Alors que les marchés pétroliers sont en pleine mutation, de nouveaux (dés-)équilibres économiques et géopolitiques apparaissent :

– les États-Unis, et plus précisément les producteurs de pétrole non-conventionnel, sont devenus le nouveau producteur pivot sur les marchés mondiaux. Le cycle d’investissement y est très court (moins d’un an contre 5 ans en moyenne dans le pétrole conventionnel) et très réactif au marché. De plus, la récente chute des cours a entrainé une forte réduction des coûts et une optimisation de la production. Aussi, la moindre remontée des cours sur les années à venir verrait une reprise majeure de la production américaine comme a pu le souligner le dernier rapport de l’Agence Internationale de l’Energie.

– Les entreprises américaines du secteur pétrolier et gazier se sont particulièrement endettées ces dernières années, alors que les cours dépassaient 100$. La dette obligataire high yield émise par ces producteurs seraient passées de 90 à près de 300 milliards de dollar USD entre 2012 et fin 2015. Alors que les défaillances d’entreprises du secteur augmentent, certains acteurs pétroliers américains sont en grande difficulté. Si les grandes banques américaines montrent une exposition modérée à la dette du secteur énergétique américain, elles ont sensiblement augmenté les provisions liées à ce secteur dans la crainte d’une baisse durable des cours et de défaillances en cascade. Au niveau local, plusieurs banques seraient particulièrement exposées, en Louisiane et au Texas notamment. De plus, un certain nombre d’entités et projets récemment défaillants étaient détenus par des fonds de private equity directement liés à des fonds de pension du sud des Etats-Unis. De nombreux analystes du secteur craignent que cette chute des cours, parce qu’elle touche un éventail très large des acteurs financiers américains, ne soit à l’origine d’une crise de la dette d’un secteur-clé de l’économie aux Etats-Unis.

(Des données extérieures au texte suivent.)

(* ===== verification/InflateTables.v ===== *)
(** InflateTables: the codes a dynamic block brings along: [read_dynamic_tables]
    reads the runs of lengths InflateSpec describes and builds the tables of the
    two codes, or returns an error. *)
From Stdlib Require Import ZArith Lia List.
From stdpp Require Import base list gmap strings.
From S2P Require Import Prelude Text Arrays Machine Huff Inflate InflateBits InflateHuff InflateSpec InflateBlock.
Open Scope Z_scope.
Import Inflate.Kernel.

(** * The length of a symbol *)

Lemma symbols_with_at lengths L x : x ∈ symbols_with lengths L -> zat lengths x = L.
Proof.
  unfold symbols_with. intros ((y & l) & -> & H)%list_elem_of_fmap. apply list_elem_of_filter in H as [E H]. cbn [snd fst] in *. subst l. apply list_elem_of_lookup in H as (i & H). apply lookup_zip_with_Some in H as (a & b & [= <- <-] & HA & HB).
  unfold pyrange in HA. rewrite list_lookup_fmap in HA. destruct (seq 0 _ !! i) as [n|] eqn:ES; [|done]. apply lookup_seq in ES as [-> _]. injection HA as <-. apply zat_lookup; [lia|]. by rewrite Z.add_0_l, Nat2Z.id.
Qed.
Lemma code_word_length lengths L c x : lengths_ok lengths -> code_word lengths L c x -> zat lengths x = L /\ 1 <= L.
Proof. intros OK (HL & _ & E)%(code_word_symbol lengths OK). split; [|lia]. by apply symbols_with_at, (list_elem_of_lookup_2 _ _ _ E). Qed.

Section tables.
Context (data : list Z).
Hypothesis bytes : Forall is_byte data.
#[warnings="-notation-for-abbreviation"] Local Notation s := (le_val data).
#[warnings="-notation-for-abbreviation"] Local Notation len := (zlen data).

(** * The code of lengths *)

Lemma order_range i : 0 <= i < 19 -> 0 <= zat length_order i < 19.
Proof.
  intros H. assert (T : forallb (fun i => (0 <=? zat length_order i) && (zat length_order i <? 19)) (pyrange 0 19) = true) by (vm_compute; reflexivity).
  rewrite forallb_forall in T. specialize (T i ltac:(apply list_elem_of_In, elem_of_pyrange; done)). rewrite andb_true_iff, Z.leb_le, Z.ltb_lt in T. lia.
Qed.
Lemma order_slice n : 0 <= n <= 19 -> pyslice CODE_LENGTH_ORDER 0 n = zat length_order <$> pyrange 0 n.
Proof.
  intros H. assert (T : forallb (fun n => zeqb_list (pyslice CODE_LENGTH_ORDER 0 n) (zat length_order <$> pyrange 0 n)) (pyrange 0 20) = true) by (vm_compute; reflexivity).
  rewrite forallb_forall in T. specialize (T n ltac:(apply list_elem_of_In, elem_of_pyrange; lia)). by apply zeqb_list_eq.
Qed.

(** The lengths read so far, and where each of them that is not 0 comes from. *)
Lemma code_lengths_spec q n : 0 <= n <= 19 -> zlen (code_lengths s q n) = 19 /\ (forall x, 0 <= x < 19 -> 0 <= zat (code_lengths s q n) x <= 7)
  /\ (forall x, 0 <= x < 19 -> zat (code_lengths s q n) x <> 0 -> exists i, 0 <= i < n /\ field s (q + 3 * i) 3 <> 0).
Proof.
  intros Hn. unfold code_lengths. apply (foldl_range (fun k ls => zlen ls = 19 /\ (forall x, 0 <= x < 19 -> 0 <= zat ls x <= 7) /\ (forall x, 0 <= x < 19 -> zat ls x <> 0 -> exists i, 0 <= i < k /\ field s (q + 3 * i) 3 <> 0))); [lia | |].
  - split; [done|]. assert (Z0 : forall x, 0 <= x < 19 -> zat (zeros 19) x = 0) by (intros x Hx; unfold zeros; apply zat_replicate; lia). split; intros x Hx; rewrite Z0 by done; (lia || done).
  - intros k ls Hk (LS & R & NZ). pose proof (order_range k ltac:(lia)). pose proof (field_range s (q + 3 * k) 3 ltac:(lia)) as FR. change (2 ^ 3) with 8 in FR. split; [by rewrite zlen_zset|]. split; intros x Hx; rewrite zat_zset by lia; destruct (Z.eqb_spec x (zat length_order k)); try (lia || by apply R).
    + intros N. exists k. split; [lia | done].
    + intros N. destruct (NZ x Hx N) as (i & Hi & F). exists i. split; [lia | done].
Qed.
Lemma code_lengths_ok q n : 0 <= n <= 19 -> lengths_ok (code_lengths s q n).
Proof.
  intros Hn. destruct (code_lengths_spec q n Hn) as (L & R & _). split; [|lia]. apply Forall_forall. intros x Hx. apply elem_zat in Hx as (i & Hi & <-). specialize (R i ltac:(lia)). lia.
Qed.

Lemma read_code_lengths b q n : reads data b q -> 0 <= n <= 19 ->
  exists b', foldK (read_code_length data) (zeros 320, b) (pyslice CODE_LENGTH_ORDER 0 n) = Ok (code_lengths s q n ++ zeros 301, b') /\ reads data b' (q + 3 * n).
Proof.
  intros R Hn. rewrite order_slice by done. assert (EF : forall l st, foldK (read_code_length data) st (zat length_order <$> l) = foldK (fun st i => read_code_length data st (zat length_order i)) st l).
  { induction l as [|i l IH]; intros st; [done|]. cbn [fmap list_fmap foldK]. destruct (read_code_length data st (zat length_order i)); [|done..]. apply IH. }
  rewrite EF. destruct (foldK_range (fun k (st : list Z * bits) => st.1 = code_lengths s q k ++ zeros 301 /\ reads data st.2 (q + 3 * k)) (fun st i => read_code_length data st (zat length_order i)) 0 n (zeros 320, b)) as ([l b'] & E & EL & R'); [lia | | |cbn in EL; subst l; by exists b'].
  - split; [done|]. by replace (q + 3 * 0) with q by lia.
  - intros k [l b1] Hk [EL R1]. cbn [fst snd] in *. subst l. unfold read_code_length. destruct (take_reads data bytes b1 _ 3 R1 ltac:(lia)) as (b2 & -> & R2). destruct (code_lengths_spec q k ltac:(lia)) as (LS & _). pose proof (order_range k ltac:(lia)).
    rewrite store_ok, ok_bind by (rewrite zlen_app, LS; change (zlen (zeros 301)) with 301; lia). eexists. split; [done|]. cbn [fst snd]. split; [|by replace (q + 3 * (k + 1)) with (q + 3 * k + 3) by lia].
    rewrite zset_app_l by lia. f_equal. unfold code_lengths. rewrite pyrange_snoc, foldl_app by lia. done.
Qed.

(** A word of it fits into what the reader has, also where the lengths run past
    the end of the stream. *)
Lemma code_lengths_fit q n l c x : 0 <= q -> 0 <= n <= 19 -> code_word (code_lengths s q n) l c x -> q + 3 * n + l <= 8 * (len + 8).
Proof.
  intros Hq Hn W. pose proof (code_lengths_ok q n Hn) as OK. destruct (code_word_length _ _ _ _ OK W) as [E HL]. pose proof (code_word_range _ OK _ _ _ W) as HX. destruct (code_lengths_spec q n Hn) as (LS & R & NZ). rewrite LS in HX.
  destruct (NZ x HX ltac:(lia)) as (i & Hi & F). specialize (R x HX). destruct (Z.lt_ge_cases (q + 3 * i) (8 * len)) as [H|H]; [lia|]. exfalso. apply F. apply (field_end _ _ _ (8 * len)); [by apply le_val_bits | pose proof (zlen_nonneg data); lia | lia].
Qed.

(** * Runs of lengths *)

Definition Z320 : list Z := zeros 320.

Lemma store_run ls n v : zlen ls + Z.of_nat n <= 320 -> foldK (fun lengths k => store (E := inflate_error) lengths (zlen ls + k) v) (filled Z320 ls) (pyrange 0 (Z.of_nat n)) = Ok (filled Z320 (ls ++ replicate n v)).
Proof.
  intros H. destruct (foldK_range (fun k o => o = filled Z320 (ls ++ replicate (Z.to_nat k) v)) (fun lengths k => store (E := inflate_error) lengths (zlen ls + k) v) 0 (Z.of_nat n) (filled Z320 ls)) as (o & -> & ->); [lia | cbn; by rewrite app_nil_r | | by rewrite Nat2Z.id].
  intros k o Hk ->. assert (L : zlen (ls ++ replicate (Z.to_nat k) v) = zlen ls + k) by (rewrite zlen_app; unfold zlen; rewrite length_replicate; lia). rewrite <- L, filled_store by (rewrite L; change (zlen Z320) with 320; lia).
  eexists. split; [done|]. rewrite <- app_assoc. do 2 f_equal. replace (Z.to_nat (k + 1)) with (Z.to_nat k + 1)%nat by lia. by rewrite replicate_add.
Qed.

– L’hégémonie de l’Arabie Saoudite, monarchie sunnite, au sein de l’OPEP et son rôle au Moyen-Orient sont aujourd’hui remis en cause par le retour de l’Iran, république chiite, sur la scène internationale. L’accord récent entre la Russie et l’Arabie Saoudite en vue de maintenir leur production pétrolière au niveau (record) de janvier laisse se dessiner un nouvel axe entre Moscou et Riyad. Face à cela, Téhéran, qui cherche à regagner des parts de marché pétrolier depuis la fin de l’embargo, écarte jusqu’ici tout accord avec d’autres pays de l’OPEP. Au-delà de ce rééquilibrage régional, l’Arabie Saoudite doit faire face à des risques de profondes instabilités internes, comme autant de signes avant-coureurs d’un printemps saoudien. D’une part l’Arabie Saoudite pourrait connaître un ralentissement marqué de son activité, les fonds souverains du royaume, financeurs de premier plan de l’économie saoudienne, ayant vu leurs réserves fondre depuis la chute des cours du pétrole. D’autre part elle doit faire face à un chômage préoccupant (12%), notamment chez les jeunes (30% des 18-24 ans). Longtemps, le secteur public a été la variable d’ajustement utilisée pour réduire le chômage et redistribuer la rente pétrolière (il y aurait ainsi environ 2 millions de fonctionnaires saoudiens). Mais aujourd’hui, l’Etat n’a plus les moyens d’absorber ainsi le chômage et ceci est d’autant plus préoccupant que la population y est jeune, que l’Arabie compte 2 millions de 15-19 ans et que chaque année 400 000 saoudiens atteignent l’âge de travailler.

Les questions pétrolières, qu’elles soient économiques ou géopolitiques, devraient occuper le devant de la scène politique au cours des années à venir. Le constat qui vient d’être fait invite : i) à accélérer la transition énergétique en France et en Europe (amélioration du mix énergétique, réduction des subventions aux énergies fossiles, soutien au développement d’énergies renouvelables) afin de réduire l’empreinte écologique de nos économies et de réduire notre dépendance aux énergies fossiles importées, et ii) à renforcer la diplomatie et la stratégie d’influence de la France au Proche et Moyen-Orient, à l’heure où des millions de réfugiés fuient Daech et les Etats faillis de la région.